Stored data
(* ===== verification/ClientProperties.v ===== *)
(** What survives a close of the transport, and the rows of a range shown in the
    order of its index. *)
From Stdlib Require Import ZArith Lia.
From stdpp Require Import base list sets strings sorting.
From S2P Require Import Prelude JsBase JsText Values ValuesJson KeyCodec KeyRanges DocStore StateRes RowDiff ReadIndex SyncProtocol ClientState Reconciler ClientSession ClientInvariant ClientRun.

(** * The close disposition *)

Definition is_inflight (s : entry_status) : bool := match s with Inflight => true | _ => false end.
Definition parks (armed : bool) (e : pending) : bool := is_inflight (pm_status e) && (armed && pm_durable e).
Definition rejects (armed : bool) (e : pending) : bool := is_inflight (pm_status e) && negb (armed && pm_durable e).
Definition drops (e : pending) : bool := is_inflight (pm_status e) || is_completed (pm_status e).
Definition ids_of (p : pending -> bool) (es : list pending) : list jsstr := pm_requestId <$> base.filter (fun e => p e = true) es.

Lemma ids_cons p e es : ids_of p (e :: es) = (if p e then [pm_requestId e] else []) ++ ids_of p es.
Proof. unfold ids_of. rewrite filter_cons. destruct (p e); [by rewrite decide_True|by rewrite decide_False]. Qed.

Lemma dispose_fold armed es d :
  let d' := fold_left (dispose_one armed) es d in
  cd_reject d' = cd_reject d ++ ids_of (rejects armed) es /\ cd_drop d' = cd_drop d ++ ids_of drops es /\
  cd_park d' = cd_park d ++ ids_of (parks armed) es.
Proof.
  revert d. induction es as [|e es IH]; intros d; cbn [fold_left]; [by rewrite !app_nil_r|].
  destruct (IH (dispose_one armed d e)) as (-> & -> & ->). rewrite !ids_cons. unfold dispose_one, rejects, parks, drops.
  destruct (pm_status e); try destruct (armed && pm_durable e); cbn; by rewrite <-?(assoc_L (++)).
Qed.

Lemma ids_elem p es rid : rid ∈ ids_of p es <-> exists e, e ∈ es /\ p e = true /\ pm_requestId e = rid.
Proof. unfold ids_of. rewrite list_elem_of_fmap. setoid_rewrite list_elem_of_filter. naive_solver. Qed.

Section close.
Context `{JsHost}.

Definition parked_entry (e : pending) : pending := without_update (with_status e Parked_).

Lemma park_log k rid : log_wf (k_log k) (k_nextRequestId k) ->
  log_wf (k_log (park_entry k rid)) (k_nextRequestId (park_entry k rid)) /\
  forall r e', (r, e') ∈ k_log (park_entry k rid) <->
    exists e, (r, e) ∈ k_log k /\ e' = if decide (r = rid) then parked_entry e else e.
Proof.
  intros Hl. unfold park_entry. destruct (log_get k rid) as [e|] eqn:Hg.
  - pose proof (log_get_id _ _ _ _ Hl Hg) as Hid. pose proof (log_get_in _ _ _ Hg) as Hin.
    assert (Huniq : forall e1, (rid, e1) ∈ k_log k -> e1 = e).
    { intros e1 H1. apply jm_in_get in H1; [|apply Hl]. unfold log_get in Hg. congruence. }
    assert (He : forall re, re ∈ k_log (log_add k (parked_entry e)) <-> re = (rid, parked_entry e) \/ (re ∈ k_log k /\ re.1 <> rid)).
    { intros re. rewrite (log_add_elem _ _ _ _ Hl). cbn. by rewrite Hid. }
    split.
    + split; [apply jm_nodup_set, Hl|..|apply Hl]; intros r e' [[= -> ->]|[Hin' _]]%He; [done|..]; by destruct Hl; eauto.
    + intros r e'. rewrite He. split.
      * intros [[= -> ->]|[Hin' Hne]]; [exists e; by rewrite decide_True|exists e'; by rewrite decide_False].
      * intros (e0 & Hin' & ->). case_decide as Hr; [subst; left; by rewrite (Huniq _ Hin')|by right].
  - split; [done|]. intros r e'. split; [|intros (e & Hin & ->)].
    + intros Hin. exists e'. rewrite decide_False; [done|]. intros ->. apply jm_in_get in Hin; [|apply Hl].
      unfold log_get in Hg. congruence.
    + rewrite decide_False; [done|]. intros ->. apply jm_in_get in Hin; [|apply Hl]. unfold log_get in Hg. congruence.
Qed.

Lemma parks_log rids k : log_wf (k_log k) (k_nextRequestId k) ->
  forall r e', (r, e') ∈ k_log (fold_left park_entry rids k) <->
    exists e, (r, e) ∈ k_log k /\ e' = if decide (r ∈ rids) then parked_entry e else e.
Proof.
  revert k. induction rids as [|rid rids IH]; intros k Hl r e'; cbn [fold_left].
  - split; [intros Hin; exists e'; rewrite decide_False; [done|apply not_elem_of_nil]|].
    intros (e & Hin & ->). rewrite decide_False; [done|apply not_elem_of_nil].
  - destruct (park_log k rid Hl) as [Hl' Hp]. rewrite (IH _ Hl'). setoid_rewrite Hp.
    assert (Hd : forall e, (if decide (r ∈ rid :: rids) then parked_entry e else e) =
      if decide (r ∈ rids) then parked_entry (if decide (r = rid) then parked_entry e else e)
      else if decide (r = rid) then parked_entry e else e).
    { intros e. repeat case_decide; try done; exfalso; set_solver. }
    split; [intros (e1 & (e & Hin & ->) & ->); exists e; by rewrite Hd|].
    intros (e & Hin & ->). eexists. split; [by exists e|apply Hd].
Qed.

Lemma close_drops_log prk rids k re :
  re ∈ k_log (fold_left (close_drop prk) rids k) <-> re ∈ k_log k /\ (re.1 ∈ rids -> re.1 ∈ prk).
Proof.
  revert k. induction rids as [|rid rids IH]; intros k; cbn [fold_left]; [set_solver|].
  rewrite IH. unfold close_drop. case_bool_decide as Hp; [set_solver|].
  change (k_log (drop_entry k rid)) with (k_log (log_delete k rid)). rewrite log_delete_elem.
  rewrite elem_of_cons. destruct (decide (re.1 = rid)) as [->|Hne]; [set_solver|naive_solver].
Qed.

(** The log before the rebuild of a close. *)
Definition closing_log (armed : bool) (k : client) : client :=
  set_observed (fold_left (close_drop (ids_of (parks armed) (client_log_entries k))) (ids_of drops (client_log_entries k))
    (fold_left park_entry (ids_of (parks armed) (client_log_entries k)) k)) 0.

Lemma closeSession_eq armed k :
  closeSession armed k = (rebuild (closing_log armed k) [],
    (ids_of (rejects armed) (client_log_entries k), ids_of (parks armed) (client_log_entries k))).
Proof.
  unfold closeSession, closing_log, closeDisposition.
  by destruct (dispose_fold armed (client_log_entries k) (CloseDisposition [] [] [] [])) as (-> & -> & ->).
Qed.

Lemma entry_ids k p rid e : log_wf (k_log k) (k_nextRequestId k) -> (rid, e) ∈ k_log k ->
  rid ∈ ids_of p (client_log_entries k) <-> p e = true.
Proof.
  intros Hl Hin. rewrite ids_elem. split.
  - intros (e' & He' & Hp & Hid). apply list_elem_of_fmap in He' as ([rid' e0] & -> & Hin0). cbn in *.
    pose proof (lo_ids _ _ Hl _ _ Hin0) as E. assert (rid' = rid) as -> by congruence.
    apply jm_in_get in Hin; [|apply Hl]. apply jm_in_get in Hin0; [|apply Hl]. congruence.
  - intros Hp. exists e. split_and!; [apply (list_elem_of_fmap_2 snd _ _ Hin)|done|by eapply lo_ids].
Qed.

Definition after_close (armed : bool) (e : pending) : option pending :=
  if parks armed e then Some (parked_entry e) else if drops e then None else Some e.

Lemma closing_log_elem armed k rid e' : log_wf (k_log k) (k_nextRequestId k) ->
  (rid, e') ∈ k_log (closing_log armed k) <-> exists e, (rid, e) ∈ k_log k /\ after_close armed e = Some e'.
Proof.
  intros Hl. unfold closing_log. change (k_log (set_observed ?x 0)) with (k_log x).
  rewrite close_drops_log, (parks_log _ _ Hl). cbn [fst]. split.
  - intros [(e & Hin & ->) Hd]. exists e. split; [done|]. rewrite !(entry_ids _ _ _ _ Hl Hin) in Hd. unfold after_close.
    destruct (decide (rid ∈ _)) as [Hp|Hp]; rewrite (entry_ids _ _ _ _ Hl Hin) in Hp.
    + by rewrite Hp.
    + destruct (parks armed e); [done|]. destruct (drops e); [by specialize (Hd eq_refl)|done].
  - intros (e & Hin & Ha). split.
    + exists e. split; [done|]. unfold after_close in Ha.
      destruct (decide (rid ∈ _)) as [Hp|Hp]; rewrite (entry_ids _ _ _ _ Hl Hin) in Hp.
      * rewrite Hp in Ha. by injection Ha.
      * destruct (parks armed e); [done|]. destruct (drops e); [done|]. by injection Ha.
    + rewrite !(entry_ids _ _ _ _ Hl Hin). unfold after_close in Ha. destruct (parks armed e); [done|].
      by destruct (drops e).
Qed.

Lemma closing_ginv armed k : cinv k -> ginv (closing_log armed k).
Proof.
  intros [Hk _]. unfold closing_log.
  assert (Hg : ginv (fold_left (close_drop (ids_of (parks armed) (client_log_entries k))) (ids_of drops (client_log_entries k))
                 (fold_left park_entry (ids_of (parks armed) (client_log_entries k)) k))).
  { apply ginv_fold; [|by apply ginv_fold; [intros; by apply ginv_park|]].
    intros k0 rid Hk0. unfold close_drop. case_bool_decide; [done|by apply ginv_drop]. }
  destruct Hg as [(Hs & Hl & Ht) Ha]. split; [done|]. intros rid e ts at_ Hin Hst. by destruct (Ht _ _ _ _ Hin Hst).
Qed.

(** When the transport closes, the promises rejected are those of the mutations
    in flight that the durable outbox does not hold, and the ones it holds are
    parked, without their optimistic update; what is left on the log are the
    unsent and parked entries and nothing in flight or held, every entry
    without an updater survives, and the frontier starts again from zero. *)
Theorem close_keeps_offline_work armed k : cinv k ->
  let '(k', (rejected, parked)) := closeSession armed k in
  rejected = ids_of (rejects armed) (client_log_entries k) /\ parked = ids_of (parks armed) (client_log_entries k) /\
  (forall rid e', (rid, e') ∈ k_log k' ->
     (pm_status e' = Unsent \/ pm_status e' = Parked_) /\
     exists e e1, (rid, e) ∈ k_log k /\ after_close armed e = Some e1 /\ replayed e1 e') /\
  (forall rid e e1, (rid, e) ∈ k_log k -> after_close armed e = Some e1 -> pm_update e1 = None ->
     exists e', (rid, e') ∈ k_log k' /\ replayed e1 e') /\
  k_observedTs k' = 0.
Proof.
  intros Hk. rewrite closeSession_eq. pose proof Hk as [[(_ & Hl & _) _] _].
  destruct (rebuild_log (closing_log armed k) [] (closing_ginv armed k Hk)) as (H1 & H2 & H3).
  split_and!; [done|done| | |exact H3].
  - intros rid e' (e1 & Hin & Hre)%H1. apply (closing_log_elem _ _ _ _ Hl) in Hin as (e & Hin & Ha). split; [|eauto].
    rewrite (replayed_status _ _ Hre). revert Ha. unfold after_close, parks, drops.
    destruct (pm_status e) eqn:Est; cbn; [intros [= <-]; auto|destruct (_ && _)|done|intros [= <-]; auto]; intros [= <-]. by right.
  - intros rid e e1 Hin Ha Hu. apply H2; [|done]. apply closing_log_elem; [done|eauto].
Qed.
End close.

(** * Rendering *)

Lemma traverse_total {A B} (f : A -> res B) l : (forall x, x ∈ l -> exists y, f x = Ok y) -> exists ys, traverse f l = Ok ys.
Proof.
  induction l as [|x l IH]; intros Hf; [by exists []|]. destruct (Hf x) as [y Hy]; [left|].
  destruct IH as [ys Hys]; [intros z Hz; apply Hf; by right|]. exists (y :: ys). cbn. by rewrite Hy, Hys.
Qed.

Lemma zip_decoded (docs : list (bytes * row_version)) rvs keys :
  (forall p, p ∈ docs -> order_bytes p.2 = Ok p.1) -> rvs ≡ₚ docs.*2 -> traverse order_bytes rvs = Ok keys -> zip keys rvs ≡ₚ docs.
Proof.
  intros Hd Hp Hk%traverse_Forall2.
  set (g := fun rv => match order_bytes rv with Ok k => (k, rv) | Throw _ => ([], rv) end).
  assert (E1 : zip keys rvs = g <$> rvs).
  { clear Hp. induction Hk as [|rv k rvs' keys' Hrk _ IH]; [done|]. csimpl. rewrite IH. f_equal. unfold g. by rewrite Hrk. }
  assert (E2 : docs = g <$> docs.*2).
  { rewrite <-list_fmap_compose. rewrite <-(list_fmap_id docs) at 1. apply list_fmap_ext. intros i [k rv] Hi. cbn. unfold g.
    pose proof (Hd (k, rv) (list_elem_of_lookup_2 _ _ _ Hi)) as E. cbn in E. by rewrite E. }
  rewrite E1, E2 at 1. by rewrite Hp.
Qed.

(** Sorting a permutation of a strictly sorted list gives the list. *)
Lemma js_sort_unique (docs l : list (bytes * row_version)) :
  StronglySorted (fun a b => compareKeyBytes a b = Lt) docs.*1 -> l ≡ₚ docs -> js_sort compare_keyed l = docs.
Proof.
  intros Hs Hp.
  assert (Hn : NoDup docs.*1).
  { clear Hp. induction Hs as [|x xs _ IH Hx]; constructor; [|done]. intros Hin. rewrite Forall_forall in Hx.
    specialize (Hx x Hin). by rewrite cmp_refl in Hx. }
  apply (StronglySorted_unique_strong (fun a b => compareKeyBytes a.1 b.1 = Lt)).
  - intros x y _ _ H1 H2. pose proof (cmp_opp (c := compareKeyBytes) x.1 y.1) as Ho. rewrite H1, H2 in Ho. done.
  - apply (js_sort_strict fst compareKeyBytes); [apply _|]. by rewrite Hp.
  - by apply (StronglySorted_fmap fst (fun a b => compareKeyBytes a b = Lt)).
  - by rewrite js_sort_perm.
Qed.

Definition render_docs (docs : list row_version) : res value :=
  vs ← traverse (fun rv => jsonToConvex (rv_row rv)) docs; Ok (VArray vs).

Lemma strict_reverse (ks : list bytes) :
  StronglySorted (fun a b => compareKeyBytes b a = Lt) ks -> StronglySorted (fun a b => compareKeyBytes a b = Lt) (reverse ks).
Proof.
  induction 1 as [|x xs _ IH Hx]; [constructor|]. rewrite reverse_cons. apply StronglySorted_app. split_and!; [|done|].
  - rewrite Forall_forall in Hx. intros a b Ha ->%list_elem_of_singleton. apply Hx. by rewrite elem_of_reverse in Ha.
  - repeat constructor.
Qed.

(** A range subscription is shown in the order of its index: when a client
    holds the same rows as the server, however its map came about, and the rows
    have the server's order keys, the array is the rows of the query in index
    order, ascending or descending. *)
Theorem range_shown_in_index_order (rows next : row_map) (docs : list (bytes * row_version)) d :
  NoDup (jm_keys rows) -> NoDup (jm_keys next) -> (forall k, jm_get rows k = jm_get next k) ->
  jm_values next ≡ₚ docs.*2 -> (forall p, p ∈ docs -> order_bytes p.2 = Ok p.1) ->
  StronglySorted (fun a b => directed d compareKeyBytes a b = Lt) docs.*1 ->
  renderRangeValue rows d = render_docs docs.*2.
Proof.
  intros Hn1 Hn2 He Hp Hd Hs. pose proof (jm_ext_perm rows next Hn1 Hn2 He) as Hrn.
  assert (Hv : jm_values rows ≡ₚ docs.*2) by (unfold jm_values in *; by rewrite Hrn).
  set (asc := match d with Asc => docs | Desc => reverse docs end).
  assert (Hasc : asc ≡ₚ docs) by (unfold asc; destruct d; [done|apply reverse_Permutation]).
  assert (Hsort : StronglySorted (fun a b => compareKeyBytes a b = Lt) asc.*1).
  { unfold asc. destruct d; [exact Hs|]. rewrite fmap_reverse. by apply strict_reverse. }
  assert (Hsr : sort_rows (jm_values rows) = Ok asc.*2).
  { rewrite <-Hasc in Hv. unfold sort_rows. destruct (jm_values rows) as [|rv1 [|rv2 rvs]].
    - by apply Permutation_nil_l in Hv as <-.
    - by apply Permutation_singleton_l in Hv as <-.
    - assert (exists keys, traverse order_bytes (rv1 :: rv2 :: rvs) = Ok keys) as [keys Hk].
      { apply traverse_total. intros rv Hin. rewrite Hv, Hasc in Hin.
        apply list_elem_of_fmap in Hin as (p & -> & Hin). exists p.1. by apply Hd. }
      rewrite Hk. cbn [mbind res_bind]. f_equal. f_equal. apply js_sort_unique; [done|].
      eapply zip_decoded; [|exact Hv|exact Hk]. intros p Hin. rewrite Hasc in Hin. by apply Hd. }
  unfold renderRangeValue. rewrite Hsr. cbn. unfold render_docs, asc. destruct d; [done|]. by rewrite <-fmap_reverse, reverse_involutive.
Qed.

_About this task_. Among the records above, extract exactly the lines from the line with "(client_log_entries k)) k)))." to the line with "intros k0 rid", both lines included, and leave out the rest.

_Solution_.
                 (fold_left park_entry (ids_of (parks armed) (client_log_entries k)) k))).
  { apply ginv_fold; [|by apply ginv_fold; [intros; by apply ginv_park|]].
    intros k0 rid Hk0. unfold close_drop. case_bool_decide; [done|by apply ginv_drop]. }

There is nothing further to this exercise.